Ecco, non fatevi intrappolare da sciocchezze simili: Stephen King è sempre lo stesso, sono i suoi fan che in cinquant’anni hanno magari cambiato gusti e opinioni o, semplicemente, sono cambiati come esseri umani. La scrittura di King è sempre la stessa, semplice da buttare giù come un bicchiere d’acqua ma riconoscibile dopo due righe, divertita anche ne raccontare il delitto più efferato o la vicenda più macabra, piena di citazioni dai grandi e da se stesso.
I racconti di You Like It Darker sono piuttosto vari, per temi e lunghezza, e fortunatamente spesso si tengono lontani dalle atmosfere esageratamente funeree di alcune tra le ultime raccolte.
Si parte con Due bastardi di talento, racconto in cui King narra la vicenda metaforica – e a tinte aliene – di uno scrittore e un pittore, amici per la pelle, che raggiungono il successo in circostanze misteriose a quarant’anni. In realtà, la storia è una scusa per una riflessione sul mestiere di scrivere e di farlo con successo. Il succo è un po’ spietato ma realistico: ci vogliono talento e l’occasione giusta, ma senza il primo non si va da nessuna parte.
Il quinto passo e Willy lo strambo sono due racconti molto brevi col tipico rovesciamento finale. Il primo è una sorta di thriller, il secondo puro weird. Li unisce, oltre alla lunghezza, il fatto che siano di una cattiveria estrema e gratuita: due caratteristiche che ci fanno amare King ancora di più.
L’incubo di Danny Coughlin è forse il pezzo forte della raccolta. Molto lungo, tanto da poter essere considerato un romanzo breve, vede King in gran spolvero con un protagonista – il Danny del titolo – kinghiano al 100 %, la tipica brava persona, di umile posizione ma svelto di testa, che si trova coinvolto in una vicenda più grande di lui.
Il plot si basa su una domanda: “Cosa succederebbe”, scrive King, “se un uomo avesse un unico flash psichico? Un sogno che gli mostrasse dov’è sepolto un corpo? Gli crederebbero o penserebbero che sia lui l’assassino? Il racconto è però indimenticabile soprattutto per il villain, un detective che perseguita Danny, paranoico e affetto da aritmomania, ovvero la fissazione che porta a contare qualsiasi cosa compulsivamente.

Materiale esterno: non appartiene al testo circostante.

Lemma all_edges_adopted file l : NoDup l → all_edges (adopt_live l file) = edge_bag file l.
Proof.
  induction 1 as [|i l Hi Hn IH]; [done|]. rewrite adopt_live_cons, edge_bag_cons, <- IH.
  destruct (file !! i) as [c|] eqn:E; cbn [from_option].
  - rewrite all_edges_insert; [done|]. rewrite adopt_live_lookup. by rewrite decide_False.
  - symmetry. apply (left_id_L ∅ (⊎)).
Qed.

Lemma all_edges_subseteq (cells cells' : file_cells) : cells ⊆ cells' → all_edges cells ⊆ all_edges cells'.
Proof.
  revert cells'. induction cells as [|i c cells Hi IH] using map_ind; intros cells' Hs.
  { apply gmultiset_empty_subseteq. }
  pose proof (lookup_weaken _ _ i c (lookup_insert_eq _ _ _) Hs) as Hc.
  rewrite all_edges_insert, (all_edges_delete cells' i c) by done.
  apply gmultiset_disj_union_mono_l, IH. apply map_subseteq_spec. intros j cj Hj.
  assert (i ≠ j) by congruence. rewrite lookup_delete_ne by done.
  eapply lookup_weaken; [|exact Hs]. by rewrite lookup_insert_ne.
Qed.

Lemma edge_bag_subseteq file l : NoDup l → edge_bag file l ⊆ all_edges file.
Proof.
  intros Hn. rewrite <- all_edges_adopted by done. apply all_edges_subseteq, adopt_live_subseteq.
Qed.

Lemma edge_bag_same file file' l :
  (∀ i, i ∈ l → file !! i = file' !! i) → edge_bag file l = edge_bag file' l.
Proof.
  induction l as [|i l IH]; intros Hl; [done|]. rewrite !edge_bag_cons, (Hl i) by apply list_elem_of_here.
  f_equal. apply IH. intros j Hj. apply Hl. by apply list_elem_of_further.
Qed.
End adopted.

(** ** The walk counts exactly *)

Section walk_spec.
Context {Src : Type} (file : file_cells) (bits hw : Z) (root : SlotIndex).
Implicit Types (X : gmultiset ref) (wk : Walk Src) (slots : SlotStore Src) (r : ref)
  (i c : SlotIndex) (out : Recovered).

Notation R := (reach file {[+ ((nodes, root) : ref) +]}).

(** What a reachable reference promises: an object of its view below the mark, and no
    more references to it than a count can hold. *)
Hypothesis reached_names : ∀ r, R r → names file r ∧ 0 <= r.2 < hw.
Hypothesis reached_bound : ∀ l r, NoDup l → (∀ i, i ∈ l → R (nodes, i)) →
  Z.of_nat (multiplicity r ({[+ ((nodes, root) : ref) +]} ⊎ edge_bag file l)) <= k_max_count.

(** The slots a walk has found, as references. *)
Definition found out r : Prop :=
  (r.1 = nodes ∧ r.2 ∈ rv_nodes out) ∨ (r.1 = records ∧ r.2 ∈ rv_records out).

(** What it noted of the records it found. *)
Definition noted out : Prop :=
  ∃ rs, Forall2 (fun i o => file !! i = Some (RecordCell o)) (rv_records out) rs ∧
    rv_max_id out = foldl Z.max 0 (rc_id <$> rs) ∧
    rv_max_revision out = foldl Z.max 0 (rc_revision <$> rs) ∧
    rv_content_state out = rs ≫= recovered_state.

(** [X]: the references crossed so far. *)
Record walk_inv X wk : Prop := {
  wi_restored : restored (wk_slots wk) bits hw;
  wi_nodup : NoDup (rv_nodes (wk_out wk)) ∧ NoDup (rv_records (wk_out wk));
  wi_node_seen i : i ∈ wk_node_seen wk ↔ i ∈ rv_nodes (wk_out wk);
  wi_record_seen i : i ∈ wk_record_seen wk ↔ i ∈ rv_records (wk_out wk);
  wi_elem r : r ∈ X ↔ found (wk_out wk) r;
  wi_reach r : r ∈ X → R r;
  wi_count r : R r → counts (wk_slots wk) r.2 = Z.of_nat (multiplicity r X);
  wi_noted : noted (wk_out wk) }.

Lemma reached_same r r' : R r → R r' → r.2 = r'.2 → r = r'.
Proof.
  intros Hr Hr' E. destruct (reached_names r Hr) as [(c & Hc & Hv) _].
  destruct (reached_names r' Hr') as [(c' & Hc' & Hv') _].
  rewrite E, Hc' in Hc. injection Hc as ->. rewrite Hv' in Hv. destruct r, r'. cbn in *. by subst.
Qed.

Lemma store_count_restored i x slots : restored slots bits hw → restored (store_count i x slots) bits hw.
Proof. by intros []. Qed.

(** One edge counted. *)
Lemma count_edge_spec X (e : ref) slots :
  (∀ r, R r → counts slots r.2 = Z.of_nat (multiplicity r X)) → R e →
  Z.of_nat (multiplicity e ({[+ e +]} ⊎ X)) <= k_max_count →
  ∀ r, R r → counts (count_edge e.2 slots) r.2 = Z.of_nat (multiplicity r ({[+ e +]} ⊎ X)).
Proof.
  intros Hc He Hb r Hr. unfold count_edge. rewrite counts_store, multiplicity_disj_union.
  rewrite multiplicity_disj_union, multiplicity_singleton_eq in Hb. unfold k_max_count in Hb.
  destruct (decide (r.2 = e.2)) as [E|Hne].
  - rewrite (reached_same r e Hr He E), multiplicity_singleton_eq.
    specialize (Hc e He). unfold counts in Hc. rewrite Hc. rewrite u32_small; [lia|]. unfold in_u32. lia.
  - rewrite multiplicity_singleton_ne by congruence. by apply Hc.
Qed.

Lemma in_vector_spec i : 0 <= i < hw → in_vector hw i = true.
Proof. intros Hi. unfold in_vector. apply andb_true_intro. rewrite Z.leb_le, Z.ltb_lt. lia. Qed.

(** Crossing a reference: [more] is found by it. *)
Lemma cross_spec X (e : ref) wk wk' :
  walk_inv X wk → R e → Z.of_nat (multiplicity e ({[+ e +]} ⊎ X)) <= k_max_count →
  wk_slots wk' = count_edge e.2 (wk_slots wk) →
  NoDup (rv_nodes (wk_out wk')) ∧ NoDup (rv_records (wk_out wk')) →
  (∀ i, i ∈ wk_node_seen wk' ↔ i ∈ rv_nodes (wk_out wk')) →
  (∀ i, i ∈ wk_record_seen wk' ↔ i ∈ rv_records (wk_out wk')) →
  (∀ r, found (wk_out wk') r ↔ r = e ∨ found (wk_out wk) r) → noted (wk_out wk') →
  walk_inv ({[+ e +]} ⊎ X) wk'.
Proof.
  intros I He Hb Es Hn Hns Hrs Hf Ho. split; try done.
  - rewrite Es. apply store_count_restored, I.
  - intros r. rewrite gmultiset_elem_of_disj_union, gmultiset_elem_of_singleton, Hf. by rewrite (wi_elem _ _ I).
  - intros r. rewrite gmultiset_elem_of_disj_union, gmultiset_elem_of_singleton.
    intros [->|Hr]; [done|]. by apply (wi_reach _ _ I).
  - rewrite Es. apply count_edge_spec; [apply I|done|done].
Qed.
(** The tip's entry replaced by one that leads further. *)
Lemma on_line_fold entries tip cursor tl s m :
  on_line (entries ++ [tip]) cursor tl → cursor = length (entries ++ [tip]) →
  (∀ m0, records_step (en_objects (sd_entry tip)) m0 (tl_now tl) → records_step (en_objects (sd_entry s)) m0 m) →
  on_line (entries ++ [s]) cursor (tl_commit true m tl) ∧ tl_past tl ≠ [].
Proof.
  intros (applied & redoable & E & -> & Hb & Hf) Htip Hs. unfold on_line.
  rewrite E, length_app, length_rev in Htip.
  assert (redoable = []) as -> by (destruct redoable; [done|cbn in Htip; lia]).
  rewrite app_nil_r in E. destruct applied as [|s0 applied]; [by destruct entries|].
  cbn in E. apply app_inj_tail in E as [-> ->].
  cbn [tl_past tl_now tl_future tl_commit]. destruct (tl_past tl) as [|m0 past]; [done|].
  cbn in Hb. destruct Hb as [H0 Hb]. split; [|done].
  exists (s :: applied), []. split_and!; [by rewrite app_nil_r|done| |done]. cbn. auto.
Qed.

Lemma u64_add_eq a b c : u64 a = u64 b → u64 (u64 (a + c)) = u64 (b + c).
Proof.
  intros E. rewrite (u64_small (u64 _)) by apply u64_range. unfold u64 in *.
  rewrite <- Zplus_mod_idemp_l, E, Zplus_mod_idemp_l. done.
Qed.

Section commits.
Context {W : Type} `{!RefHeap W (cell ObjectRecord)}.
Context (record_size : Z).
Implicit Types (j : Journal W) (ext : gmultiset ref) (H : gmultiset nat) (tl : Timeline) (w : W).

(** The journal's heap moves on under it. *)
Lemma journal_core_heap j ext ext' H tl w :
  journal_core j ext H tl → rh_cells (md_heap (jn_model j)) ⊆ rh_cells w →
  rh_inv w (version_refs (md_versions (jn_model j)) ⊎ (stored_refs (jn_entries j) ⊎ ext')) →
  journal_core (set_model (set_heap w (jn_model j)) j) ext' H tl.
Proof.
  intros [I1 I2 I3 I4 I5 I6] Hs I'. split; cbn; [by eapply model_inv_heap|by apply slots_of_heap|done..].
Qed.

Lemma drop_all_spec tail : ∀ w X,
  rh_inv w (stored_refs tail ⊎ X) →
  rh_cells (foldl (fun w s => drop_stored s w) w tail) = rh_cells w ∧
  rh_inv (foldl (fun w s => drop_stored s w) w tail) X.
Proof.
  induction tail as [|s tail IH]; intros w X I; cbn.
  - cbn in I. by rewrite (left_id_L ∅ (⊎)) in I.
  - cbn in I. rewrite <- (assoc_L (⊎)) in I. destruct (drop_edits_spec _ _ _ I) as [Ec I'].
    destruct (IH _ _ I') as [Ec2 I2]. unfold drop_stored at 2. by rewrite Ec2, <- Ec.
Qed.

Lemma drop_costs_spec tail : ∀ total c,
  in_u64 total → u64 total = u64 (costs tail + c) →
  let total' := foldl (fun total s => u64 (total - sd_cost s)) total tail in
  in_u64 total' ∧ u64 total' = u64 c.
Proof.
  induction tail as [|s tail IH]; intros total c Hr E; cbn; [done|]. apply IH; [apply u64_range|].
  rewrite (u64_small (u64 _)) by apply u64_range. apply u64_sub_eq. rewrite E. f_equal. cbn.
  unfold costs. lia.
Qed.
(** [src_reopened] and [src_store_reopened] are what the cursors leave of the queues. *)
Record Source := mkSource {
  src_layout : Layout;
  src_map : image;
  src_next_offset : Z;
  src_chunk_count : Z;
  src_live : gmap Z LiveChunk;               (* by mapped address *)
  src_reopened : list ReopenedChunk;
  src_views : list bool;
  src_store_reopened : list (list ReopenedChunk);
  src_restored : list WorkspaceStoreEntry;
  src_bind_error : option WorkspaceFileError;
  src_last_error : option WorkspaceFileError;
  src_from_file : bool;
  src_adopted : bool;
  src_fenced : bool;
  src_calls : nat;
  src_trace : list action }.                 (* latest first *)

Definition set_file (img : image) (trace : list action) (s : Source) : Source :=
  mkSource (src_layout s) img (src_next_offset s) (src_chunk_count s) (src_live s) (src_reopened s)
    (src_views s) (src_store_reopened s) (src_restored s) (src_bind_error s) (src_last_error s)
    (src_from_file s) (src_adopted s) (src_fenced s) (src_calls s) trace.
Definition count_call (s : Source) : Source :=
  mkSource (src_layout s) (src_map s) (src_next_offset s) (src_chunk_count s) (src_live s) (src_reopened s)
    (src_views s) (src_store_reopened s) (src_restored s) (src_bind_error s) (src_last_error s)
    (src_from_file s) (src_adopted s) (src_fenced s) (S (src_calls s)) (src_trace s).
Definition set_extent (next count : Z) (s : Source) : Source :=
  mkSource (src_layout s) (src_map s) next count (src_live s) (src_reopened s)
    (src_views s) (src_store_reopened s) (src_restored s) (src_bind_error s) (src_last_error s)
    (src_from_file s) (src_adopted s) (src_fenced s) (src_calls s) (src_trace s).
Definition set_chunks (live : gmap Z LiveChunk) (reopened : list ReopenedChunk)
    (queues : list (list ReopenedChunk)) (s : Source) : Source :=
  mkSource (src_layout s) (src_map s) (src_next_offset s) (src_chunk_count s) live reopened
    (src_views s) queues (src_restored s) (src_bind_error s) (src_last_error s)
    (src_from_file s) (src_adopted s) (src_fenced s) (src_calls s) (src_trace s).
Definition set_tables (views : list bool) (restored : list WorkspaceStoreEntry) (adopted : bool)
    (s : Source) : Source :=
  mkSource (src_layout s) (src_map s) (src_next_offset s) (src_chunk_count s) (src_live s) (src_reopened s)
    views (src_store_reopened s) restored (src_bind_error s) (src_last_error s)
    (src_from_file s) adopted (src_fenced s) (src_calls s) (src_trace s).
Definition set_errors (bind last : option WorkspaceFileError) (s : Source) : Source :=
  mkSource (src_layout s) (src_map s) (src_next_offset s) (src_chunk_count s) (src_live s) (src_reopened s)
    (src_views s) (src_store_reopened s) (src_restored s) bind last
    (src_from_file s) (src_adopted s) (src_fenced s) (src_calls s) (src_trace s).
(** [set_release_fence]. *)
Definition set_release_fence (fenced : bool) (s : Source) : Source :=
  mkSource (src_layout s) (src_map s) (src_next_offset s) (src_chunk_count s) (src_live s) (src_reopened s)
    (src_views s) (src_store_reopened s) (src_restored s) (src_bind_error s) (src_last_error s)
    (src_from_file s) (src_adopted s) fenced (src_calls s) (src_trace s).

(** A store through the header mapping. *)
Definition store (off v : Z) (s : Source) : Source :=
  set_file (store_field off v (src_map s)) (AStore off v :: src_trace s) s.

Definition store_all (fields : list (Z * Z)) (s : Source) : Source :=
  foldl (fun s f => store f.1 f.2 s) s fields.

Definition set_last_error (e : WorkspaceFileError) (s : Source) : Source :=
  set_errors (src_bind_error s) (Some e) s.

(** A row, field by field. *)
Definition row_fields (lo : Layout) (ab r : Z) (row : WorkspaceStoreEntry) : list (Z * Z) :=
  let o := at_row lo ab r in
  [(o, se_stride row); (o + 4, se_align row); (o + 8, se_chunk_slots row); (o + 12, se_high_water row)].

Definition unused_row : WorkspaceStoreEntry := mkRow 0 0 0 0.

Section source.
(** The answers of the operating system, call by call. *)
Context (os : nat → expected Z Z).
Implicit Types (s : Source) (lo : Layout) (img : image) (id r ab : Z).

Finn è un racconto abbastanza sperimentale, di quelli che a volte ritornano nella produzione kinghiana, spesso rimanendo un po’ irrisolti, mentre Lungo Slide Inn Road è una breve storia molto riuscita su come anche il peggiore dei bastardi possa essere a volte l’uomo giusto al posto giusto. La storia – a parere di chi scrive – cela anche una riflessione discutibile sul politicamente corretto.
Lo schermo rosso, debitore al genere invasione degli ultracorpi, e L’esperto di turbolenze, sulla nota fobia per il volo di King, sono due racconti gradevoli ma che nulla aggiungono alla raccolta. Laurie è una bella storia su come il rapporto con un cane possa cambiare in meglio la nostra vita. E, a proposito di cani, in Serpenti a sonagli c’è il sorprendente ritorno di Vic Trenton, uno dei protagonisti del terrificante Cujo.
L’uomo, che in questa storia ha 72 anni, è il padre di Tad, il bambino che in Cujo è assediato dal Sanbernardo assieme alla madre nella vecchia Ford Pinto, e in Serpenti a sonagli si vedrà costretto ad affrontare il lutto di quasi quarant’anni prima e presenze inquietanti. Una storia di spettri in piena regola, in puro stile King.
La chiusura è per I Sognatori, incubo tra horror e fantascienza che ricorda un po’ Revival e sfrutta a piene mani atmosfere lovecraftiane, e per L’uomo delle risposte, racconto che ricorda Una giusta estensione (da Notte buia, niente stelle) ma che in realtà lo scrittore ha ripreso dopo quarantacinque anni dall’inizio.
Insomma, You Like It Darker non entra tra i capolavori di Stephen King, e sarebbe ingiusto pretenderne uno ogni volta da chi ha scritto It e Pet Sematary, ma garantisce qualche giorno di piacevolissima lettura. E – soprattutto – un viaggio nelle terre del macabro e dell’incubo, mondi che somigliano molto a quello reale, ma che sono infinitamente più rassicuranti.